Tim Kennedy has been outspoken as of late about UFC fighter pay. But he took his issues with his paycheck a step further this week, telling the GrappleTalk Podcast "It’s pathetic that so many fighters [have to have other jobs]…I’m one of the 3% of guys in the whole entire sport and it would be slim pickings to survive off what I make in fighting."
Kennedy would continue, saying that he has another job because the UFC pays so little. Then, speaking on the idea that UFC fighters are "overpaid," Kennedy said "Anybody who accepts that as a reality of the sport is sad and pathetic. I hope this isn’t the reality of the sport, if it is I should probably go do something else, like empty trash cans. I’d make more money than I do now."
Kennedy made $80,000 to beat Trevor Smith, $54,940 in his loss to Luke Rockhold, $50,000 against Melvin Manhoef. There was a fight with Robbie Lawler during that span where pay wasn't disclosed but it would be a safe bet that it was at least $50,000.
So that's at least $234,940 since 2011 in pay. While those were all fights under the Strikeforce banner, three of the four fights came after Zuffa purchased the promotion. Also, only one of those fights came in 2012 thanks to the way the promotion fell apart.
Near a quarter of a million dollars in a two year span would seem like plenty of money to get by on, right?

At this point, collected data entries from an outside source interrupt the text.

(* ===== verification/PgConfig.v ===== *)
(** The settings of the PostgreSQL connection (src/common/database/pgsql/pgsql_conn.hpp and
    pgsql_conn.cpp, [PgSqlConfig]): the four places they come from, their validation and the
    connection string made of them.

    [readable p]: a stream on the file [p] opens; [env] is [std::getenv]; [json_what] the text
    of an exception of the JSON library.  A function that throws [std::runtime_error] answers
    [inl] of its message. *)
From S2P Require Import Prelude Text Json Config.
From Stdlib Require Import Ascii.
Open Scope string_scope.
Open Scope Z_scope.

Record PgSqlConfig := {
  host : string; port : Z; database : string; user : string; password : string;
  options : string;
  pool_size : Z; connect_timeout : Z; query_timeout : Z;
  sslmode : string; sslcert : string; sslkey : string; sslrootcert : string
}.

Definition default_config : PgSqlConfig := {|
  host := "127.0.0.1"; port := 5432; database := "mychat"; user := "postgres"; password := EmptyString;
  options := EmptyString;
  pool_size := 10; connect_timeout := 30; query_timeout := 30;
  sslmode := "prefer"; sslcert := EmptyString; sslkey := EmptyString; sslrootcert := EmptyString |}.
(** The pool is the Redis the registry is proved on.  On a healthy manager, [execute] of a
    function that takes a healthy client from a key space to an answer and a key space, and
    touches no other client, returns that answer in that key space, puts the connection back
    (the statistics are the same) and leaves the manager healthy. *)
Theorem pooled_execute {A} (func : exec (client (N := N)) A) (Q : A -> Keyspace -> Prop) d
    (Hframe : framed func)
    (Hwp : @wp _ _ (client_redis_laws cfg Hdb) A func Q (contents d.1))
    (Hd : pool_healthy d) :
  exists d' a, execute (fun _ => func) d = (d', Ok a) /\ Q a (contents d'.1) /\ pool_healthy d' /\
    get_pool_stats d'.2 = get_pool_stats d.2.
Proof.
  destruct d as [n m]. destruct Hd as (Hu & Hi & Hne & [Hnd Hg] & Hact). simpl in *.
  unfold execute, get_connection, wake_up. simpl. rewrite Hi.
  destruct (available_ m) as [|[cf oh] rest] eqn:Ea; [done|]. clear Hne.
  apply Forall_cons in Hg as [[Ecf Hoh] Hg]. simpl in Ecf, Hoh. subst cf.
  assert (Hfree : forall h, oh = Some h -> h ∉ handles rest).
  { intros h ->. unfold handles in Hnd. simpl in Hnd. by apply NoDup_cons in Hnd as [? _]. }
  assert (Hrest : clients n rest).
  { split; [|done]. unfold handles in *. simpl in Hnd. destruct oh; [by apply NoDup_cons in Hnd as [_ ?]|done]. }
  assert (Hcl : healthy cfg (n, oh)) by (split; [done|]; simpl; destruct oh; naive_solver).
  destruct (Hwp (n, oh) Hcl eq_refl) as ([n' oh'] & a & E & [Hu' Hs'] & HQ).
  pose proof (Hframe _ _ _ E) as Hm. destruct (clients_moves _ _ _ _ _ Hrest Hfree Hm) as [Hrest' Hfree'].
  cbn [redis_ lease_generation fst snd]. rewrite E. unfold release_connection. simpl. rewrite Z.eqb_refl. simpl.
  assert (Hw : u64 (active_connections_ m + 1) = active_connections_ m + 1) by (unfold u64; rewrite Z.mod_small; lia).
  rewrite Hw. destruct (Z.ltb_spec 0 (active_connections_ m + 1)); [|lia]. rewrite Z.add_simpl_r.
  eexists _, a. split; [reflexivity|]. split; [exact HQ|]. split.
  - split; [done|]. split; [done|]. simpl. split; [by destruct rest|]. split; [|done].
    apply clients_snoc; [done|done|]. split; [done|]. simpl in *. destruct oh' as [h'|]; [|done].
    split; [|done]. apply (mv_owned _ _ _ Hm). unfold owned. simpl. destruct oh; naive_solver.
  - unfold get_pool_stats. simpl. rewrite Hi, Ea, zlen_app. f_equal. unfold zlen. simpl. lia.
Qed.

Well, Kennedy told GrappleTalk that his salary for UFC 162 breaks down like this:
Kennedy revealed that he was due around $55,000 to show up at UFC 162, with the purse potentially increasing to $70,000 with a win bonus – but that after the expenses of his camp, medicals and fight team, he would only pocket around $20,000, even before taxes. After the interview, Kennedy sent a detailed breakdown of how his fight purse would be divided up: 13% on gym fees, 12% for nutrition, 10% to his manager, 10% to his coach, 8% on his camp lodging, 3% for fight medicals and 3% on equipment. In total, that’s 59% of his fight purse before tax is deducted.

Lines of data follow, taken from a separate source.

Lemma poke_within base p bs buf : within base p (zlen bs) buf = true ->
  exists buf', poke base p bs buf = Val buf' /\ length buf' = length buf.
Proof. unfold poke. intros ->. eexists. split; [done|apply length_inserts]. Qed.

(** * The pool *)
Record MemoryPool := { m_freeList : Z; m_buffer : bytes; m_poolSize : Z }.

Section Pool.
Context (base sizeofT : Z).

(** The loop of the constructor: [k] blocks more, from block [i]. *)
Fixpoint build (k : nat) (i : Z) (p : MemoryPool) : outcome MemoryPool :=
  match k with
  | O => Val p
  | S k' =>
      let node := base + i * sizeofT in
      let! buf := store base node (m_freeList p) (m_buffer p) in
      build k' (i + 1) {| m_freeList := node; m_buffer := buf; m_poolSize := m_poolSize p |}
  end.

(** [MemoryPool::MemoryPool]: it throws when [poolSize] is 0; [resize] fills with zeros. *)
Definition make (poolSize : nat) : result (outcome MemoryPool) :=
  if bool_decide (poolSize = 0%nat) then Throw
  else Ok (build poolSize 0 {| m_freeList := 0;
             m_buffer := replicate (Z.to_nat (u64 (Z.of_nat poolSize * sizeofT))) x00;
             m_poolSize := Z.of_nat poolSize |}).

(** [Allocate]: the block, or [std::bad_alloc]. *)
Definition Allocate (p : MemoryPool) : outcome (MemoryPool * result Z) :=
  if m_freeList p =? 0 then Val (p, Throw)
  else
    let node := m_freeList p in
    let! next := load base node (m_buffer p) in
    Val ({| m_freeList := next; m_buffer := m_buffer p; m_poolSize := m_poolSize p |}, Ok node).

Definition Deallocate (ptr : Z) (p : MemoryPool) : outcome MemoryPool :=
  let! buf := store base ptr (m_freeList p) (m_buffer p) in
  Val {| m_freeList := ptr; m_buffer := buf; m_poolSize := m_poolSize p |}.

(** [GetFreeCount]: the walk from [cur]; [None] when the fuel does not reach its end. *)
Fixpoint walk (fuel : nat) (cur : Z) (buf : bytes) : outcome (option Z) :=
  if cur =? 0 then Val (Some 0)
  else match fuel with
       | O => Val None
       | S f => let! next := load base cur buf in
                let! n := walk f next buf in Val (Z.succ <$> n)
       end.
Definition GetFreeCount (fuel : nat) (p : MemoryPool) : outcome (option Z) :=
  walk fuel (m_freeList p) (m_buffer p).

Definition GetTotalCount (p : MemoryPool) : Z := m_poolSize p.

(** ** Users

    [in_use]: the blocks handed out.  A user gives each back once and writes inside it. *)
Record heap := { pool : MemoryPool; in_use : list Z }.

Definition write_pool (buf : bytes) (p : MemoryPool) : MemoryPool :=
  {| m_freeList := m_freeList p; m_buffer := buf; m_poolSize := m_poolSize p |}.

Inductive step : heap -> heap -> Prop :=
| step_allocate h p a : Allocate (pool h) = Val (p, Ok a) -> step h {| pool := p; in_use := a :: in_use h |}
| step_deallocate h p l1 a l2 : in_use h = l1 ++ a :: l2 -> Deallocate a (pool h) = Val p ->
    step h {| pool := p; in_use := l1 ++ l2 |}
| step_write h a o bs buf : a ∈ in_use h -> 0 <= o -> o + zlen bs <= sizeofT ->
    poke base (a + o) bs (m_buffer (pool h)) = Val buf ->
    step h {| pool := write_pool buf (pool h); in_use := in_use h |}.

(** ** The free list in the buffer *)

Fixpoint chain (buf : bytes) (cur : Z) (l : list Z) : Prop :=
  match l with
  | [] => cur = 0
  | a :: l' => cur = a /\ exists next, load base a buf = Val next /\ chain buf next l'
  end.

(** Block [i]. *)
Definition block (i : Z) : Z := base + i * sizeofT.
Definition blocks (n : nat) : list Z := map (fun i => block (Z.of_nat i)) (seq 0 n).

Context (n : nat) (Hbase : 0 < base) (Hsize : 8 <= sizeofT) (Hfit : base + Z.of_nat n * sizeofT < 2 ^ 64).

Record ok (h : heap) : Prop := {
  ok_length : zlen (m_buffer (pool h)) = Z.of_nat n * sizeofT;
  ok_total : m_poolSize (pool h) = Z.of_nat n;
  ok_free : exists free, chain (m_buffer (pool h)) (m_freeList (pool h)) free /\
              free ++ in_use h ≡ₚ blocks n
}.

Lemma elem_of_blocks k a : a ∈ blocks k <-> exists i, 0 <= i < Z.of_nat k /\ a = block i.
Proof.
  unfold blocks. rewrite list_elem_of_fmap. split.
  - intros (i & -> & Hi%elem_of_seq). exists (Z.of_nat i). split; [lia|done].
  - intros (i & Hi & ->). exists (Z.to_nat i). rewrite Z2Nat.id by lia. split; [done|]. apply elem_of_seq. lia.
Qed.

Lemma blocks_NoDup k : NoDup (blocks k).
Proof.
  apply NoDup_fmap_2_strong; [|apply NoDup_seq]. intros i j _ _ E. unfold block in E. nia.
Qed.

(** Two blocks are the same or do not overlap. *)
Lemma blocks_apart k a b : a ∈ blocks k -> b ∈ blocks k -> a <> b -> a + sizeofT <= b \/ b + sizeofT <= a.
Proof.
  intros (i & _ & ->)%elem_of_blocks (j & _ & ->)%elem_of_blocks Hne. unfold block in *.
  assert (i <> j) by congruence.
  assert (i + 1 <= j \/ j + 1 <= i) as [Hij|Hij] by lia;
    apply (Z.mul_le_mono_nonneg_r _ _ sizeofT) in Hij; lia.
Qed.

Lemma block_range k a : a ∈ blocks k -> 0 < a /\ base <= a /\ a - base + sizeofT <= Z.of_nat k * sizeofT.
Proof. intros (i & ? & ->)%elem_of_blocks. unfold block. nia. Qed.

Lemma block_within a o m buf : a ∈ blocks n -> zlen buf = Z.of_nat n * sizeofT -> 0 <= o -> o + m <= sizeofT ->
  within base (a + o) m buf = true.
Proof.
  intros (? & ? & ?)%block_range Hl Ho Hm. unfold within. rewrite Hl.
  apply andb_true_intro. split; apply Z.leb_le; lia.
Qed.

(** Writing inside a block that is not free keeps the list. *)
Lemma chain_poke buf buf' cur l a o bs : chain buf cur l -> Forall (fun x => x ∈ blocks n) l ->
  a ∈ blocks n -> a ∉ l -> 0 <= o -> o + zlen bs <= sizeofT -> poke base (a + o) bs buf = Val buf' ->
  chain buf' cur l.
Proof.
  intros Hc Hl Ha Hn Ho Hs E. revert cur Hc. induction Hl as [|x l Hx _ IH]; intros cur; [done|]. simpl.
  apply not_elem_of_cons in Hn as [Hne Hn]. intros (-> & next & El & Hc). split; [done|].
  exists next. split; [|by apply IH]. rewrite <- El. eapply load_poke; [exact E|].
  pose proof (zlen_nonneg bs). destruct (blocks_apart n x a); [done|done|congruence|lia|lia].
Qed.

Assuming that breakdown is standard of all of Kennedy's fights since 2011, his $234,940 would be reduced to a little over $95,000 or roughly $47,500 a year...before taxes.
While I can't vouch dollar for dollar, percentage for percentage for Kennedy's numbers. They don't seem far off from what other fighters have said. And should put into perspective what fighters who complain about fighter pay are really talking about.
It's the cost of being a fighter that makes being a fighter so hard. If you don't pay for the best training, management, nutrition..etc., it makes success more unlikely. And the more successful you are, the more it costs to stay at that level. There are simply very few fighters who are able to fight full time, and even many of the ones that are able to fight full time aren't making the kind of money that they can retire on.